One of the lessons we’ve learned from red carpets in recent years is that A-listers are demanding smaller, sleeker watches. No more flashy 50mm dinner plates. Well, unless you’re The Rock.
Breitling has seemingly heard this firsthand, having signed an impressive roster of ambassadors that includes NBA star Giannis Antetokounmpo, soccer sensation Erling Haaland and actor Austin Butler. As such, the Swiss watchmaker has been leaning into, as InsideHook contributor Oren Hartov put it, a “new, smaller direction,” shrinking classic references for its cultural emissaries.
Now, the brand is doubling down on that streamlined aesthetic — and an iconic reference — by rebooting the Chronomat. Originally a hulking, ’80s-era piece designed for Italian fighter pilots, the model caught the watch world’s attention when it was reissued as an itty-bitty 32mm luxury watch last year. Its debut on Butler’s wrist certainly helped.
After that first taste, this week Breitling debuted a newly refined collection that is, in a word, expansive. The new Chronomat is offered in three new variants, each with a variety of dial and metal options. All told, there are 22 unique references across the lineup.

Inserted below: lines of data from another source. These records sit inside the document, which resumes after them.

(** An ASCII literal of the source, as code units. *)
Definition lit (s : string) : jsstring :=
  (fun a : ascii => N_of_ascii a) <$> list_ascii_of_string s.

(** The double quote, U+0022. *)
Definition dquote : jsstring := [34].

(** The line feed ['\n'], U+000A. *)
Definition LF : N := 10.

(** ECMAScript [WhiteSpace] and [LineTerminator] code points, the ones
    [String.prototype.trim] strips: TAB, LF, VT, FF, CR, SP, NBSP,
    U+1680, U+2000..U+200A, LS, PS, U+202F, U+205F, U+3000, BOM. *)
Definition isWhiteSpace (c : N) : bool :=
  existsb (N.eqb c)
    [9; 10; 11; 12; 13; 32; 160; 5760; 8232; 8233; 8239; 8287; 12288; 65279]
  || ((8192 <=? c) && (c <=? 8202)).

Fixpoint trimStart (s : jsstring) : jsstring :=
  match s with
  | [] => []
  | c :: rest => if isWhiteSpace c then trimStart rest else s
  end.

Definition trimEnd (s : jsstring) : jsstring :=
  reverse (trimStart (reverse s)).

(** [s.trim()] *)
Definition trim (s : jsstring) : jsstring := trimEnd (trimStart s).

(** Truthiness of a string: only [''] is falsy. *)
Definition truthy (s : jsstring) : bool :=
  match s with [] => false | _ :: _ => true end.

(** Truthiness of an optional string property: [undefined] and [''] are
    falsy. *)
Definition truthyOpt (o : option jsstring) : bool :=
  match o with None => false | Some s => truthy s end.

(** [a || b] on strings. *)
Definition orElse (a b : jsstring) : jsstring := if truthy a then a else b.

(** [s.split(sep)] for a one-unit separator: never the empty array, and
    [''.split(sep)] is [['']]. *)
Fixpoint split (sep : N) (s : jsstring) : list jsstring :=
  match s with
  | [] => [[]]
  | c :: rest =>
      if c =? sep then [] :: split sep rest
      else match split sep rest with
           | [] => [[c]]
           | line :: lines => (c :: line) :: lines
           end
  end.

(** [lines.join(sep)], used to state what [split] inverts. *)
Fixpoint join (sep : N) (lines : list jsstring) : jsstring :=
  match lines with
  | [] => []
  | [line] => line
  | line :: rest => line ++ sep :: join sep rest
  end.

(** [a[i]]: [undefined] (here [None]) outside [0 .. a.length - 1]. *)
Definition index {A} (a : list A) (i : Z) : option A :=
  if (i <? 0)%Z then None else a !! Z.to_nat i.

(** [a.slice(start, end)]: negative positions count from the end, both
    are clamped to [0 .. a.length], and an empty range gives []. *)
Definition slice {A} (a : list A) (start finish : Z) : list A :=
  let len := Z.of_nat (length a) in
  let k := if (start <? 0)%Z then Z.max (len + start) 0 else Z.min start len in
  let final := if (finish <? 0)%Z then Z.max (len + finish) 0 else Z.min finish len in
  take (Z.to_nat (final - k)) (drop (Z.to_nat k) a).

Fixpoint digits (d : Decimal.uint) : jsstring :=
  match d with
  | Decimal.Nil => []
  | Decimal.D0 r => 48 :: digits r
  | Decimal.D1 r => 49 :: digits r
  | Decimal.D2 r => 50 :: digits r
  | Decimal.D3 r => 51 :: digits r
  | Decimal.D4 r => 52 :: digits r
  | Decimal.D5 r => 53 :: digits r
  | Decimal.D6 r => 54 :: digits r
  | Decimal.D7 r => 55 :: digits r
  | Decimal.D8 r => 56 :: digits r
  | Decimal.D9 r => 57 :: digits r
  end.
(** Lines 61-174: [for csv_file in csv_files:]. *)
Fixpoint process_files (dry_run : bool) (csv_files : list File)
    (total : Counts) : M Counts :=
  match csv_files with
  | [] => ret total
  | f :: rest =>
      write (ProcessingFile (path f)) ;;;
      r <- try (read_file dry_run f) ;;
      match r with
      | Returned c =>
          write (FileSummary (path f) c) ;;;
          process_files dry_run rest (accumulate total c)
      | Raised FileNotFoundError =>
          write (FileNotFound (path f)) ;;;
          process_files dry_run rest total
      | Raised (KeyError key) =>
          write (MissingColumn key (path f)) ;;;
          process_files dry_run rest total
      | Raised e => raise e
      end
  end.

(** [Command.handle] *)
Definition handle (dry_run : bool) (folder : Folder) (csv_files : list File)
    : M unit :=
  match folder with
  | NotADirectory p => write (FolderNotFound p)
  | Unlistable _ e => raise (open_error e)
  | _ =>
      let csv_files :=
        match folder with
        | Directory _ folder_csvs => csv_files ++ folder_csvs
        | _ => csv_files
        end in
      match csv_files with
      | [] => write NoCsvFiles
      | _ :: _ =>
          total <- process_files dry_run csv_files no_counts ;;
          write (FinalSummary total)
      end
  end.

(* ===================================================================== *)
(** ** Reading the result of a computation *)
(* ===================================================================== *)

Definition result_of {A : Type} (r : outcome A * Catalog * list Event)
    : outcome A := fst (fst r).

Definition catalog_of {A : Type} (r : outcome A * Catalog * list Event)
    : Catalog := snd (fst r).

Definition output_of {A : Type} (r : outcome A * Catalog * list Event)
    : list Event := snd r.

(** The same result, after [o] has been written. *)
Definition after_output {A : Type} (o : list Event)
    (r : outcome A * Catalog * list Event) : outcome A * Catalog * list Event :=
  (result_of r, catalog_of r, o ++ output_of r).

(** A string of white space only (possibly empty). *)
Fixpoint blank (s : string) : bool :=
  match s with
  | EmptyString => true
  | String c s' => Py.isspace c && blank s'
  end.

(** The [FileSummary] messages of an output, in order. *)
Fixpoint file_summaries (o : list Event) : list Counts :=
  match o with
  | [] => []
  | FileSummary _ c :: o' => c :: file_summaries o'
  | _ :: o' => file_summaries o'
  end.

(** The [FinalSummary] messages of an output. *)
Fixpoint final_summaries (o : list Event) : list Counts :=
  match o with
  | [] => []
  | FinalSummary t :: o' => t :: final_summaries o'
  | _ :: o' => final_summaries o'
  end.

(** The files announced by [Processing file], in order. *)
Fixpoint files_started (o : list Event) : list string :=
  match o with
  | [] => []
  | ProcessingFile p :: o' => p :: files_started o'
  | _ :: o' => files_started o'
  end.

(** Every stored number of copies is non-negative. *)
Definition copies_nonnegative (db : Catalog) : bool :=
  forallb (fun b => (0 <=? number_of_copies b)%Z) (books db).

(** The values of a row fit the columns they are written to. *)
Definition row_fits (l : Locals) : bool :=
  CharField 100 (row_category_name l)
  && CharField 50 (row_book_code l)
  && CharField 255 (row_title l)
  && match row_authors l with
     | None => true
     | Some a => CharField 255 a
     end
  && PositiveIntegerField (parse_copies (row_number_of_copies l)).

(** The [Book] row written for the local variables [l]. *)
Definition book_of_row (i : nat) (cat : Category) (l : Locals) : Book :=
  {| book_id := i;
     category := category_id cat;
     book_code := row_book_code l;
     title := row_title l;
     authors := row_authors l;
     number_of_copies := parse_copies (row_number_of_copies l) |}.

(** [P] holds of the catalog [m] leaves whenever it held before, whether
    [m] returns or raises. *)
Definition preserves {A : Type} (P : Catalog -> Prop) (m : M A) : Prop :=
  forall db, P db -> P (catalog_of (m db)).

(** Everything [m] writes satisfies [Q]. *)
Definition writes {A : Type} (Q : Event -> bool) (m : M A) : Prop :=
  forall db, forallb Q (output_of (m db)) = true.

(** The messages written while the rows of a file are processed. *)
Definition is_row_event (ev : Event) : bool :=
  match ev with
  | SkippingRow _ | WouldUpdate _ _ | WouldSkip _ | WouldAdd _ _ _ _ _
  | AddedNewBook _ | UpdatedExistingBook _ => true
  | _ => false
  end.

(** Neither of the two exceptions [handle] catches for a file. *)
Definition uncaught (e : exn) : bool :=
  match e with
  | KeyError _ | FileNotFoundError => false
  | _ => true
  end.

(* ===================================================================== *)
(** ** Sample data *)
(* ===================================================================== *)

(** A row of a file with the five expected columns. *)
Definition csv_row (cat code ttl : option string) (auth copies : option string)
    : Row :=
  [("CATEGORY", cat); ("BOOK CODE", code); ("BOOK TITLE", ttl);
   ("BOOK AUTHOR", auth); ("NO. OF COPIES", copies)].

Definition dune (copies : option string) : Row :=
  csv_row (Some "Fiction") (Some "F001") (Some "Dune") (Some "Herbert") copies.

Definition fiction : Category := {| category_id := 1; name := "Fiction" |}.

Definition dune_book (copies : Z) : Book :=
  {| book_id := 1; category := 1; book_code := "F001"; title := "Dune";
     authors := Some "Herbert"; number_of_copies := copies |}.

(** The catalog after [dune (Some "3")] has been imported into an empty one. *)
Definition dune_catalog : Catalog :=
  {| categories := [fiction]; books := [dune_book 3] |}.

(** A row whose title is white space only. *)
Definition untitled : Row :=
  csv_row (Some "Poetry") (Some "P001") (Some "   ") (Some "") (Some "2").

(** A row of a file whose header lacks [NO. OF COPIES]. *)
Definition no_copies_column : Row :=
  [("CATEGORY", Some "Fiction"); ("BOOK CODE", Some "F002");
   ("BOOK TITLE", Some "Emma"); ("BOOK AUTHOR", Some "Austen")].

(** The header with the five expected columns. *)
Definition header : list string :=
  ["CATEGORY"; "BOOK CODE"; "BOOK TITLE"; "BOOK AUTHOR"; "NO. OF COPIES"].

(** The line of a row: its cells, up to the first one the line is too short
    for. *)
Fixpoint cells (values : list (option string)) : list string :=
  match values with
  | Some v :: values' => v :: cells values'
  | _ => []
  end.

Definition record (row : Row) : list string := cells (map snd row).

Definition emma : Row :=
  csv_row (Some "Fiction") (Some "F002") (Some "Emma") (Some "Austen")
          (Some "abc").

(** A file that is read to its end: the header with the five expected
    columns, then the lines of [rows]. *)
Definition file (p : string) (rows : list Row) : File :=
  {| path := p; opened := Reads (header :: map record rows) None |}.

Definition missing_file (p : string) : File :=
  {| path := p; opened := OpenFails NotFound |}.

(** A directory among the paths: [open] raises [IsADirectoryError]. *)
Definition directory_file (p : string) : File :=
  {| path := p; opened := OpenFails OtherOSError |}.

(** A file with the lines of [rows] whose bytes after them are not UTF-8. *)
Definition undecodable_file (p : string) (rows : list Row) : File :=
  {| path := p; opened := Reads (header :: map record rows) (Some NotUtf8) |}.

(** Four paths given in one run; the third one does not exist. *)
Definition four_files : list File :=
  [file "a.csv" [dune (Some "3"); untitled];
   file "b.csv" [dune (Some "4")];
   missing_file "c.csv";
   file "d.csv" [untitled; emma]].

(** The totals of the run over [four_files], started on an empty catalog. *)
Definition four_files_total : Counts :=
  {| added := 2; updated := 1; skipped := 2;
     updated_books := ["F001 (Dune)"];
     skipped_rows := [("Poetry", "P001"); ("Poetry", "P001")] |}.

(** A file whose header lacks [NO. OF COPIES]. *)
Definition broken_file : File :=
  {| path := "broken.csv";
     opened := Reads [["CATEGORY"; "BOOK CODE"; "BOOK TITLE"; "BOOK AUTHOR"];
                      ["Fiction"; "F001"; "Dune"; "Herbert"];
                      ["Fiction"; "F002"; "Emma"; "Austen"]] None |}.

(* ===================================================================== *)
(** ** The Category table as a function of the rows *)
(* ===================================================================== *)

(** What a successful [get_or_create] does to the Category table. *)
Definition ensure (nm : string) (cs : list Category) : list Category :=
  match find (fun c => String.eqb (name c) nm) cs with
  | Some _ => cs
  | None =>
      cs ++ [{| category_id := next_id (map category_id cs); name := nm |}]
  end.

Definition ensure_all (names : list string) (cs : list Category)
    : list Category :=
  fold_left (fun cs nm => ensure nm cs) names cs.

(** The category names of the rows that have a title, up to the first row
    that cannot be read. *)
Fixpoint category_names (rows : list Row) : list string :=
  match rows with
  | [] => []
  | row :: rows' =>
      match read_row row with
      | Returned l =>
          if String.eqb (row_title l) "" then category_names rows'
          else row_category_name l :: category_names rows'
      | Raised _ => []
      end
  end.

The showstopper is the new B01 42 Chronograph, a slimmer iteration of the retro pilot’s watch. The rebooted 42mm case is noticeably smaller than the previous generation, shedding not only a few millimeters in its lug-to-lug width, but also thickness, thanks to the in-house Caliber B01, the same movement that powers the brand’s Navitimer line. A new integrated bracelet, ergonomic tonneau shape and flattened detailing contribute to a modern take on the classic chronograph. (Tool-watch purists will be happy to know that the timepiece is also available on a rubber strap.)
The new dial options help establish a refreshed identity, too. Along with a variety of more traditional panda dials, the Chronomat B01 Chronograph 42 is also offered in two-toned steel and red gold cases with an anthracite dial, a solid 18-karat red gold with a dusty brown dial and, my favorite of the bunch, as I suspect is the case for most Breitling fans, a platinum-bezeled version with an icy blue dial and black subdials.
Also featured in the Chronomat relaunch are two new time-and-date iterations, the Automatic B31 40 and Automatic 36. Featuring the same case shape and integrated bracelet and clocking in at (you guessed it!) 40mm and 36mm respectively, they might seem like pared-back (and sized-down) alternates to the chronograph, but don’t be fooled; between the Automatic B31 40’s trusty Caliber B31, classic dial options and near-universal sizing, what we’ve got here is a superb daily driver. Similarly, expect to see the Automatic 36 — maybe even the version with inlaid diamond hour markers and bezel — on VIPs as long as the small-watch trend continues to dominate men’s wrists.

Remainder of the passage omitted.